This is a standard question which has been answered many a times in several sites but in this version there are additional constraints:
There is actually one way of solving this problem in O(n log d) time complexity & O(1) space complexity, without modifying the array. Here n stands for the length of the array, while d is the length of the range of numbers contained in it.

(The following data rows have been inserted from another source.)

(** * OnnxGraphQt: the graph translator of [onnx_node_graph.py]

    A shallow embedding of [src/onnxgraphqt/graph/onnx_node_graph.py]:
    the visual node graph (a NodeGraphQt graph holding ONNXInput,
    ONNXOutput and ONNXNode vertices), the import translator
    [ONNXtoNodeGraph], the export translator [NodeGraphtoONNX], the
    serialisation wrapper [to_onnx], the layout driver
    [auto_layout_nodes] and the lookup [get_node_by_name].

    Python exceptions are values of [exn] carried by the [result] monad.
    Dictionaries that are only looked up are [gmap]s; dictionaries whose
    iteration order is observable (OrderedDict attributes, [qt_edge]) are
    association lists in insertion order.  Objects whose identity matters
    (graphsurgeon tensors) carry an allocation number. *)

From stdpp Require Import gmap strings list.
From Stdlib Require Import ZArith QArith.

Set Warnings "-register-all".

Open Scope Z_scope.

(** ** Exceptions and the error monad *)

Inductive exn :=
| KeyError (k : string)
| IndexError
| ValueError
| TypeError
| AttributeError (a : string)
| PortError
| ExternalError (tag : string).

Inductive result (A : Type) :=
| Ok (a : A)
| Raise (e : exn).

Arguments Ok {A} a.
Arguments Raise {A} e.

#[global] Instance result_ret : MRet result := λ A, Ok.

#[global] Instance result_bind : MBind result :=
  λ A B f m, match m with Ok a => f a | Raise e => Raise e end.

Definition is_ok {A} (r : result A) : bool :=
  match r with Ok _ => true | Raise _ => false end.

(** [for x in l: acc = f acc x], stopping at the first exception. *)
Fixpoint foldM {A B} (f : A → B → result A) (l : list B) (a : A) : result A :=
  match l with
  | [] => Ok a
  | x :: l' => a' ← f a x; foldM f l' a'
  end.

(** [[f x for x in l]], stopping at the first exception. *)
Fixpoint mapM_r {A B} (f : A → result B) (l : list A) : result (list B) :=
  match l with
  | [] => Ok []
  | x :: l' => y ← f x; ys ← mapM_r f l'; Ok (y :: ys)
  end.

(** ** numpy dtypes *)

Inductive npdtype :=
  F16 | F32 | F64 | I8 | I16 | I32 | I64 | U8 | U16 | U32 | U64 | B1.

#[global] Instance npdtype_eq_dec : EqDecision npdtype.
Proof. solve_decision. Defined.

(** [str(np.dtype(...))] *)
Definition dtype_name (d : npdtype) : string :=
  match d with
  | F16 => "float16" | F32 => "float32" | F64 => "float64"
  | I8 => "int8" | I16 => "int16" | I32 => "int32" | I64 => "int64"
  | U8 => "uint8" | U16 => "uint16" | U32 => "uint32" | U64 => "uint64"
  | B1 => "bool"
  end.

Definition all_dtypes : list npdtype :=
  [F16; F32; F64; I8; I16; I32; I64; U8; U16; U32; U64; B1].

(** The short forms numpy reads for the same dtypes. *)
Definition dtype_aliases : list (string * npdtype) :=
  [("f2", F16); ("f4", F32); ("f8", F64);
   ("i1", I8); ("i2", I16); ("i4", I32); ("i8", I64);
   ("u1", U8); ("u2", U16); ("u4", U32); ("u8", U64);
   ("b1", B1); ("?", B1);
   ("half", F16); ("single", F32); ("double", F64); ("float", F64)].

(** [np.dtype(s)] for a string [s], over the real and integer dtypes: the
    name a dtype prints as, or one of its short forms.  [TypeError] stands
    for a string that names none of them; the further dtypes of numpy
    (complex, text, object, dates) are not part of the model. *)
Definition np_dtype_of_string (s : string) : result npdtype :=
  match List.find (λ d, bool_decide (dtype_name d = s)) all_dtypes with
  | Some d => Ok d
  | None =>
      match List.find (λ a : string * npdtype, bool_decide (a.1 = s)) dtype_aliases with
      | Some a => Ok a.2
      | None => Raise TypeError
      end
  end.

(** The table [NUMPY_TYPES_TO_ONNX_DTYPES]; the values are the codes of
    [onnx.TensorProto] (FLOAT = 1, DOUBLE = 11, INT32 = 6, INT64 = 7). *)
Definition NUMPY_TYPES_TO_ONNX_DTYPES (d : npdtype) : result Z :=
  match d with
  | F32 => Ok 1
  | F64 => Ok 11
  | I32 => Ok 6
  | I64 => Ok 7
  | _ => Raise (KeyError (dtype_name d))
  end.

(** What a [dtype] attribute may hold besides [None]: a numpy dtype object,
    or the string the export translator passes on. *)
Inductive pydtype :=
| DNp (d : npdtype)
| DStr (s : string).

#[global] Instance pydtype_eq_dec : EqDecision pydtype.
Proof. solve_decision. Defined.

(** [str(x)] for a dtype attribute; [str(None)] is ["None"]. *)
Definition py_str_dtype (d : option pydtype) : string :=
  match d with
  | None => "None"
  | Some (DNp d) => dtype_name d
  | Some (DStr s) => s
  end.

(** The integers a dtype holds exactly: the range of an integer dtype, the
    integers up to two to the number of significand bits of a float dtype,
    0 and 1 for bool.  Numeric payloads are integers in the model, and an
    array is taken to hold numbers of its dtype; what numpy does to a number
    outside this range (rounding, or [OverflowError]) is not modelled, and
    the statements about values are made inside it. *)
Definition holds_exactly (d : npdtype) (z : Z) : bool :=
  match d with
  | I8 => bool_decide (- 2 ^ 7 ≤ z < 2 ^ 7)
  | I16 => bool_decide (- 2 ^ 15 ≤ z < 2 ^ 15)
  | I32 => bool_decide (- 2 ^ 31 ≤ z < 2 ^ 31)
  | I64 => bool_decide (- 2 ^ 63 ≤ z < 2 ^ 63)
  | U8 => bool_decide (0 ≤ z < 2 ^ 8)
  | U16 => bool_decide (0 ≤ z < 2 ^ 16)
  | U32 => bool_decide (0 ≤ z < 2 ^ 32)
  | U64 => bool_decide (0 ≤ z < 2 ^ 64)
  | B1 => bool_decide (0 ≤ z ≤ 1)
  | F16 => bool_decide (- 2 ^ 11 ≤ z ≤ 2 ^ 11)
  | F32 => bool_decide (- 2 ^ 24 ≤ z ≤ 2 ^ 24)
  | F64 => bool_decide (- 2 ^ 53 ≤ z ≤ 2 ^ 53)
  end.

(** ** Shapes and arrays *)

(** A dimension of a tensor shape: a number or a symbolic name. *)
Inductive dim :=
| DimInt (z : Z)
| DimSym (s : string).

#[global] Instance dim_eq_dec : EqDecision dim.
Proof. solve_decision. Defined.

Definition shape := list dim.

(** A numpy array: element type, concrete shape, elements in row-major
    order.  Numeric payloads are integers, taken to be numbers the dtype
    holds (see [holds_exactly]). *)
Record ndarray := mk_ndarray {
  a_dtype : npdtype;
  a_shape : list nat;
  a_data : list Z;
}.

#[global] Instance ndarray_eq_dec : EqDecision ndarray.
Proof. solve_decision. Defined.

Definition shape_of_nats (s : list nat) : shape := map (λ n, DimInt (Z.of_nat n)) s.

Definition nprod (s : list nat) : nat := foldr Nat.mul 1%nat s.

(** ** Python values held in attributes and tensor payloads *)

Inductive pyval :=
| PNone
| PBool (b : bool)
| PNum (z : Z)
| PStr (s : string)
| PList (l : list pyval)
| PArray (a : ndarray)
| PTensor (name : string) (a : ndarray).

(** [copy.deepcopy]: rebuilds the value constructor by constructor. *)
Fixpoint deepcopy (v : pyval) : pyval :=
  match v with
  | PNone => PNone
  | PBool b => PBool b
  | PNum z => PNum z
  | PStr s => PStr s
  | PList l => PList (map deepcopy l)
  | PArray a => PArray (mk_ndarray (a_dtype a) (a_shape a) (a_data a))
  | PTensor n a => PTensor n (mk_ndarray (a_dtype a) (a_shape a) (a_data a))
  end.

(** An [OrderedDict] of attributes. *)
Definition attrs := list (string * pyval).

Definition deepcopy_attrs (d : attrs) : attrs :=
  map (λ kv, (kv.1, deepcopy kv.2)) d.

(** [d[k]] *)
Fixpoint dict_get {V} (d : list (string * V)) (k : string) : result V :=
  match d with
  | [] => Raise (KeyError k)
  | (k', v) :: d' => if decide (k' = k) then Ok v else dict_get d' k
  end.

(** Splits [l] into [n] consecutive runs of [sz] elements. *)
Fixpoint chunks {A} (n sz : nat) (l : list A) : list (list A) :=
  match n with
  | O => []
  | S n' => take sz l :: chunks n' sz (drop sz l)
  end.

(** [ndarray.tolist()]: one nesting level per dimension, a bare scalar for a
    0-d array. *)
Fixpoint tolist_aux (dims : list nat) (data : list Z) : pyval :=
  match dims with
  | [] => match data with x :: _ => PNum x | [] => PNone end
  | d :: ds => PList (map (tolist_aux ds) (chunks d (nprod ds) data))
  end.

Definition tolist (a : ndarray) : pyval := tolist_aux (a_shape a) (a_data a).

(** The contents of an array as one flat list. *)
Definition flat_list (a : ndarray) : pyval := PList (map PNum (a_data a)).

(** [np.array(v)]: shape and row-major elements of a scalar or a rectangular
    nesting of lists; [ValueError] for a ragged nesting, [TypeError] for
    anything that is not numeric. *)
Fixpoint np_array (v : pyval) : result (list nat * list Z) :=
  match v with
  | PNum z => Ok ([], [z])
  | PBool b => Ok ([], [if b then 1 else 0])
  | PArray a => Ok (a_shape a, a_data a)
  | PList l =>
      let fix go (l : list pyval) : result (list (list nat * list Z)) :=
        match l with
        | [] => Ok []
        | x :: l' => r ← np_array x; rs ← go l'; Ok (r :: rs)
        end in
      rs ← go l;
      match rs with
      | [] => Ok ([0%nat], [])
      | (s, _) :: _ =>
          if forallb (λ r, bool_decide (r.1 = s)) rs
          then Ok (length rs :: s, concat (map snd rs))
          else Raise ValueError
      end
  | _ => Raise TypeError
  end.

(** The integer dimensions of a shape; [TypeError] on a symbolic one. *)
Definition int_dims (s : shape) : result (list Z) :=
  mapM_r (λ d, match d with DimInt z => Ok z | DimSym _ => Raise TypeError end) s.

Definition zprod (l : list Z) : Z := foldr Z.mul 1 l.

(** [a.reshape(shape)] on an array of [size] elements with current shape
    [cur]: at most one dimension may be negative and is then inferred;
    otherwise the product of the dimensions must be the number of elements.
    [reshape(None)] leaves the shape as it is. *)
Definition np_reshape (cur : list nat) (size : nat) (s : option shape) : result (list nat) :=
  match s with
  | None => Ok cur
  | Some s =>
      ds ← int_dims s;
      let known := filter (λ z, 0 ≤ z) ds in
      let unknown := length (filter (λ z, z < 0) ds) in
      let p := zprod known in
      match unknown with
      | O => if bool_decide (p = Z.of_nat size)
             then Ok (map Z.to_nat ds) else Raise ValueError
      | S O => if bool_decide (0 < p ∧ (Z.of_nat size) `mod` p = 0)
               then Ok (map (λ z, if bool_decide (z < 0)
                                  then Z.to_nat (Z.of_nat size `div` p)
                                  else Z.to_nat z) ds)
               else Raise ValueError
      | _ => Raise ValueError
      end
  end.

(** [np.array(val, dtype=dtype).reshape(shape)] with [dtype] a string, for
    values the dtype holds. *)
Definition np_array_reshape (val : pyval) (dtype : string) (s : option shape) : result ndarray :=
  d ← np_dtype_of_string dtype;
  '(cur, data) ← np_array val;
  new ← np_reshape cur (length data) s;
  Ok (mk_ndarray d new data).

(** ** graphsurgeon objects *)

(** A tensor-like object, by its exact Python type.  [GsTensor] is an object
    whose type is exactly the base class [gs.Tensor], which both loops of
    [create_qtnode] test for first; the class refuses to be instantiated,
    and graphsurgeon builds [Variable] and [Constant] objects only.
    [_values] is [None] here when the object has no such attribute.
    [GsOther] stands for an object of any other type, of which only [name]
    is read. *)
Inductive gs_tensor :=
| GsTensor (name : string) (dtype : option pydtype) (shp : option shape)
           (_values : option ndarray)
| GsVariable (name : string) (dtype : option pydtype) (shp : option shape)
| GsConstant (name : string) (values : ndarray)
| GsOther (name : string).

#[global] Instance gs_tensor_eq_dec : EqDecision gs_tensor.
Proof. solve_decision. Defined.

Definition tensor_name (t : gs_tensor) : string :=
  match t with
  | GsTensor n _ _ _ | GsVariable n _ _ | GsConstant n _ | GsOther n => n
  end.

(** [t.dtype] *)
Definition tensor_dtype (t : gs_tensor) : result (option pydtype) :=
  match t with
  | GsTensor _ d _ _ | GsVariable _ d _ => Ok d
  | GsConstant _ a => Ok (Some (DNp (a_dtype a)))
  | GsOther _ => Raise (AttributeError "dtype")
  end.

(** [t.shape] *)
Definition tensor_shape (t : gs_tensor) : result (option shape) :=
  match t with
  | GsTensor _ _ s _ | GsVariable _ _ s => Ok s
  | GsConstant _ a => Ok (Some (shape_of_nats (a_shape a)))
  | GsOther _ => Raise (AttributeError "shape")
  end.

(** A tensor object together with its identity: two references denote the
    same Python object exactly when their [oid]s agree. *)
Record gs_ref := mk_ref {
  oid : nat;
  otensor : gs_tensor;
}.

#[global] Instance gs_ref_eq_dec : EqDecision gs_ref.
Proof. solve_decision. Defined.

Definition ref_name (r : gs_ref) : string := tensor_name (otensor r).

(** [gs.Node] *)
Record gs_node := mk_gs_node {
  gn_op : string;
  gn_name : string;
  gn_attrs : attrs;
  gn_inputs : list gs_ref;
  gn_outputs : list gs_ref;
}.

(** [gs.Graph] *)
Record gs_graph := mk_gs_graph {
  gg_nodes : list gs_node;
  gg_name : string;
  gg_opset : Z;
  gg_inputs : list gs_ref;
  gg_outputs : list gs_ref;
  gg_doc_string : string;
  gg_import_domains : string;
}.

(** ** The visual graph *)

(** [OnnxNodeIO(name, dtype, shape, values)]; [values] is [PNone] for
    [None]. *)
Record OnnxNodeIO := mk_io {
  io_name : string;
  io_dtype : option string;
  io_shape : option shape;
  io_values : pyval;
}.

Inductive node_type := ONNXInput | ONNXOutput | ONNXNode.

#[global] Instance node_type_eq_dec : EqDecision node_type.
Proof. solve_decision. Defined.

(** The identifier NodeGraphQt registers each class under. *)
Definition type_ (t : node_type) : string :=
  match t with
  | ONNXInput => "nodes.node.ONNXInput"
  | ONNXOutput => "nodes.node.ONNXOutput"
  | ONNXNode => "nodes.node.ONNXNode"
  end.

Record port := mk_port { p_locked : bool }.

(** A vertex.  [q_name] is NodeGraphQt's display name ([name()]); the other
    fields are those of the ONNX node classes.  Fields that no translation
    reads (colour, the peer-name lists of Input and Output vertices) are
    left out. *)
Record qtnode := mk_qtnode {
  q_type : node_type;
  q_name : string;
  q_node_name : string;
  q_op : string;
  q_attrs : attrs;
  q_onnx_inputs : list OnnxNodeIO;
  q_onnx_outputs : list OnnxNodeIO;
  q_dtype : option pydtype;
  q_shape : option shape;
  q_inputs : list port;
  q_outputs : list port;
  q_port_deletion_allowed : bool;
  q_pos : Q * Q;
}.
(** What [satisfies] checks, constraint by constraint. *)
Lemma satisfies_spec schema v :
  satisfies schema v = true
  <-> (type schema = Some INTEGER -> exists z, v = Integer z)
      /\ (type schema = Some STRING -> exists s, v = Text s)
      /\ (forall m z, minimum schema = Some m -> v = Integer z -> (m <= z)%Z)
      /\ (forall m z, maximum schema = Some m -> v = Integer z -> (z <= m)%Z).
Proof.
  unfold satisfies. rewrite !andb_true_iff.
  destruct (type schema) as [[|]|], (minimum schema) as [lo|],
    (maximum schema) as [hi|], v as [z|s]; simpl;
    rewrite ?Z.leb_le; split.
  all: try (intros [[Ht Hlo] Hhi]; repeat split; intros; simplify_eq;
            by eauto).
  all: intros (Hint & Htext & Hlo & Hhi); repeat split; eauto;
       try (by destruct Hint); by destruct Htext.
Qed.

(** The table of the test suite agrees with the check. *)
Example test_has_only_additional_properties :
  map (fun row : Case * bool =>
         has_only_additional_properties_in_non_body_parameters (fst row))
    additional_rows
  = map snd additional_rows.
Proof. vm_compute. reflexivity. Qed.

(** C10.  The check returns true exactly when at least one non-body
    component of the case was generated in NEGATIVE mode and every such
    component deviates from its declared schema only by carrying
    undeclared keys: it has one, and the value of each declared key it
    carries has the declared type, is not below the declared minimum and
    not above the declared maximum.  Components generated in POSITIVE
    mode, or not generated, are ignored: two cases with the same negatively
    generated non-body components get the same answer. *)
Theorem only_additional_properties_iff case :
  (has_only_additional_properties_in_non_body_parameters case = true
   <-> (exists kind, kind <> BODY /\ components case kind = Some NEGATIVE)
       /\ (forall kind,
             kind <> BODY -> components case kind = Some NEGATIVE ->
             (exists key v,
                values case kind !! key = Some v
                /\ parameters case kind !! key = None)
             /\ (forall key v schema,
                   values case kind !! key = Some v ->
                   parameters case kind !! key = Some schema ->
                   (type schema = Some INTEGER -> exists z, v = Integer z)
                   /\ (type schema = Some STRING -> exists s, v = Text s)
                   /\ (forall m z, minimum schema = Some m ->
                         v = Integer z -> (m <= z)%Z)
                   /\ (forall m z, maximum schema = Some m ->
                         v = Integer z -> (z <= m)%Z))))
  /\ (forall other,
        (forall kind, kind <> BODY ->
           is_negative (components other kind)
           = is_negative (components case kind)) ->
        (forall kind, kind <> BODY ->
           components case kind = Some NEGATIVE ->
           values other kind = values case kind
           /\ parameters other kind = parameters case kind) ->
        has_only_additional_properties_in_non_body_parameters other
        = has_only_additional_properties_in_non_body_parameters case).
Proof.
  split.
  - unfold has_only_additional_properties_in_non_body_parameters.
    destruct (negated case) as [|kind0 kinds] eqn:Hneg.
    + split; [done|]. intros [(kind & Hk) _].
      apply negated_spec in Hk. rewrite Hneg in Hk. done.
    + rewrite forallb_forall. rewrite <- Hneg. split.
      * intros Hall. split.
        -- exists kind0. apply negated_spec. rewrite Hneg. by left.
        -- intros kind Hb Hk.
           assert (Hin : In kind (negated case)) by by apply negated_spec.
           apply Hall, only_extra_keys_spec in Hin as [Hextra Hdeclared].
           split; [done|]. intros key v schema Hv Hschema.
           by apply satisfies_spec, (Hdeclared key).
      * intros [_ Hall] kind Hk. apply negated_spec in Hk as [Hb Hk].
        destruct (Hall kind Hb Hk) as [Hextra Hdeclared].
        apply only_extra_keys_spec. split; [done|].
        intros key v schema Hv Hschema.
        by apply satisfies_spec, (Hdeclared key).
  - intros other Hmode Hsame.
    unfold has_only_additional_properties_in_non_body_parameters.
    assert (Hneg : negated other = negated case).
    { unfold negated, non_body. simpl.
      by rewrite !Hmode. }
    rewrite Hneg.
    destruct (negated case) as [|kind0 kinds] eqn:Hk; [done|].
    rewrite <- Hk. apply eq_true_iff_eq. rewrite !forallb_forall.
    split; intros Hall kind Hin; specialize (Hall kind Hin);
      apply negated_spec in Hin as [Hb Hn];
      destruct (Hsame kind Hb Hn) as [Hv Hp].
    + by rewrite <- Hv, <- Hp.
    + by rewrite Hv, Hp.
Qed.

(** The two cases of section 8: a negatively generated query with an
    undeclared key, its declared key at its minimum, and below it. *)
Lemma only_additional_properties_iff_witness :
  has_only_additional_properties_in_non_body_parameters
    (sample_case [("key", Integer 5); ("unknown", Integer 3)] []
       (Some NEGATIVE) None)
  = true
  /\ has_only_additional_properties_in_non_body_parameters
       (sample_case [("key", Integer 1); ("unknown", Integer 3)] []
          (Some NEGATIVE) None)
     = false.
Proof.
  split.
  - apply (proj1 (only_additional_properties_iff _)). split.
    + by exists QUERY.
    + intros kind Hbody Hneg. destruct kind; try done. split.
      * exists "unknown", (Integer 3). split; vm_compute; reflexivity.
      * intros key v schema Hv Hschema. simpl in Hv, Hschema.
        apply lookup_singleton_Some in Hschema as [<- <-].
        vm_compute in Hv. injection Hv as <-.
        repeat split; [by eexists|done| |done].
        intros m z [= <-] [= <-]. done.
  - apply not_true_is_false. intros Htrue.
    apply (proj1 (only_additional_properties_iff _)) in Htrue as [_ Hall].
    destruct (Hall QUERY) as [_ Hdeclared]; [done|done|].
    destruct (Hdeclared "key" (Integer 1) at_least_5) as (_ & _ & Hlo & _);
      [vm_compute; reflexivity|vm_compute; reflexivity|].
    specialize (Hlo 5%Z 1%Z eq_refl eq_refl). lia.
Defined.

End Checks.

(** ** The events of the service worker: [service/events.py] *)

Module Service.

(** The three event classes; an [Error] carries the exception. *)
Inductive Event :=
| Success
| Error (exception : string)
| Timeout.

(** [self.__class__.__name__] *)
Definition class_name (e : Event) : string :=
  match e with
  | Success => "Success"
  | Error _ => "Error"
  | Timeout => "Timeout"
  end.

(** The property [name]: the class name in capitals. *)
Definition name (e : Event) : string := Pool.upper (class_name e).

(** X11.  [Event.name], lines 10-12.  The name of an event tells its class: two
    events have the same name exactly when they are of the same class,
    whatever exception an Error carries; and upper-casing a name again
    changes nothing. *)
Theorem name_tells_class e1 e2 :
  (name e1 = name e2 <-> class_name e1 = class_name e2)
  /\ Pool.upper (name e1) = name e1.
Proof.
  split.
  - destruct e1, e2; split; (discriminate || reflexivity).
  - by destruct e1.
Qed.

End Service.

(** ** The metadata the tests of the checks build *)

Module TestSupport.
Import Checks.

(** [ComponentInfo(mode=...)] *)
Record ComponentInfo := { mode : GenerationMode }.

(** [GenerationInfo(time=..., mode=...)] *)
Record GenerationInfo := { time : float; generation_mode : GenerationMode }.

(** [PhaseInfo.generate()], [PhaseInfo.coverage(description=...)] *)
Inductive PhaseInfo :=
| generate
| coverage (description : string).

(** [CaseMetadata]; [components] is the dict of the components, in the
    order of their insertion. *)
Record CaseMetadata := {
  generation : GenerationInfo;
  components : list (ComponentKind * ComponentInfo);
  phase : PhaseInfo
}.

Definition same_kind (a b : ComponentKind) : bool :=
  match a, b with
  | QUERY, QUERY | PATH_PARAMETERS, PATH_PARAMETERS | HEADERS, HEADERS
  | COOKIES, COOKIES | BODY, BODY => true
  | _, _ => false
  end.

(** [components.get(kind)] *)
Fixpoint get (kind : ComponentKind)
    (components : list (ComponentKind * ComponentInfo))
    : option ComponentInfo :=
  match components with
  | [] => None
  | (k, info) :: components =>
      if same_kind k kind then Some info else get kind components
  end.

(** The comprehension of [build_metadata]: a component is entered when its
    value is not None. *)
Fixpoint given (pairs : list (ComponentKind * option GenerationMode))
    : list (ComponentKind * ComponentInfo) :=
  match pairs with
  | [] => []
  | (kind, Some value) :: pairs => (kind, {| mode := value |}) :: given pairs
  | (_, None) :: pairs => given pairs
  end.

(** [build_metadata]; a parameter left out is None, and the generation
    mode left out is POSITIVE.  The time is the double written 0.1. *)
Definition build_metadata
    (path_parameters query headers cookies body : option GenerationMode)
    (generation_mode : GenerationMode) : CaseMetadata :=
  {| generation := {| time := 0x1.999999999999ap-4%float; generation_mode := generation_mode |};
     components :=
       given [(QUERY, query); (PATH_PARAMETERS, path_parameters);
              (HEADERS, headers); (COOKIES, cookies); (BODY, body)];
     phase := generate |}.

(** The argument of [build_metadata] that stands for a component. *)
Definition argument
    (path_parameters query headers cookies body : option GenerationMode)
    (kind : ComponentKind) : option GenerationMode :=
  match kind with
  | QUERY => query
  | PATH_PARAMETERS => path_parameters
  | HEADERS => headers
  | COOKIES => cookies
  | BODY => body
  end.

(** X12.  [build_metadata], lines 85-105.  The metadata holds exactly the
    components that were given: looking a component up returns the mode
    given for it, and nothing for a component left out; no component is
    entered twice, and the overall mode is the one given. *)
Theorem build_metadata_components
    path_parameters query headers cookies body generation_mode kind :
  get kind
    (components
       (build_metadata path_parameters query headers cookies body
          generation_mode))
  = Build_ComponentInfo
    <$> argument path_parameters query headers cookies body kind
  /\ NoDup
       (map fst
          (components
             (build_metadata path_parameters query headers cookies body
                generation_mode)))
  /\ TestSupport.generation_mode
       (generation
          (build_metadata path_parameters query headers cookies body
             generation_mode))
     = generation_mode.
Proof.
  split; [|split; [|done]].
  - destruct path_parameters, query, headers, cookies, body, kind;
      reflexivity.
  - destruct path_parameters, query, headers, cookies, body; simpl;
      repeat (apply NoDup_cons; split;
              [rewrite ?elem_of_cons, elem_of_nil; intuition discriminate|]);
      apply NoDup_nil_2.
Qed.

End TestSupport.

The idea is to perform a binary search for the kth smallest element. Start with lo = minimum element, and hi = maximum element. In each step check how many elements are smaller than mid and update it accordingly. Here is the Java code for my solution:
public int kthsmallest(final List a, int k) {
if(a == null || a.size() == 0)
throw new IllegalArgumentException("Empty or null list.");
int lo = Collections.min(a);
int hi = Collections.max(a);
while(lo <= hi) {
int mid = lo + (hi - lo)/2;
int countLess = 0, countEqual = 0;
for(int i = 0; i < a.size(); i++) {
if(a.get(i) < mid) {
countLess++;
}else if(a.get(i) == mid) {
countEqual++;
}
if(countLess >= k) break;
}
if(countLess < k && countLess + countEqual >= k){
return mid;
}else if(countLess >= k) {
hi = mid - 1;
}else{
lo = mid + 1;
}
}
assert false : "k cannot be larger than the size of the list.";
return -1;
}
Note that this solution also works for arrays with duplicates and/or negative numbers.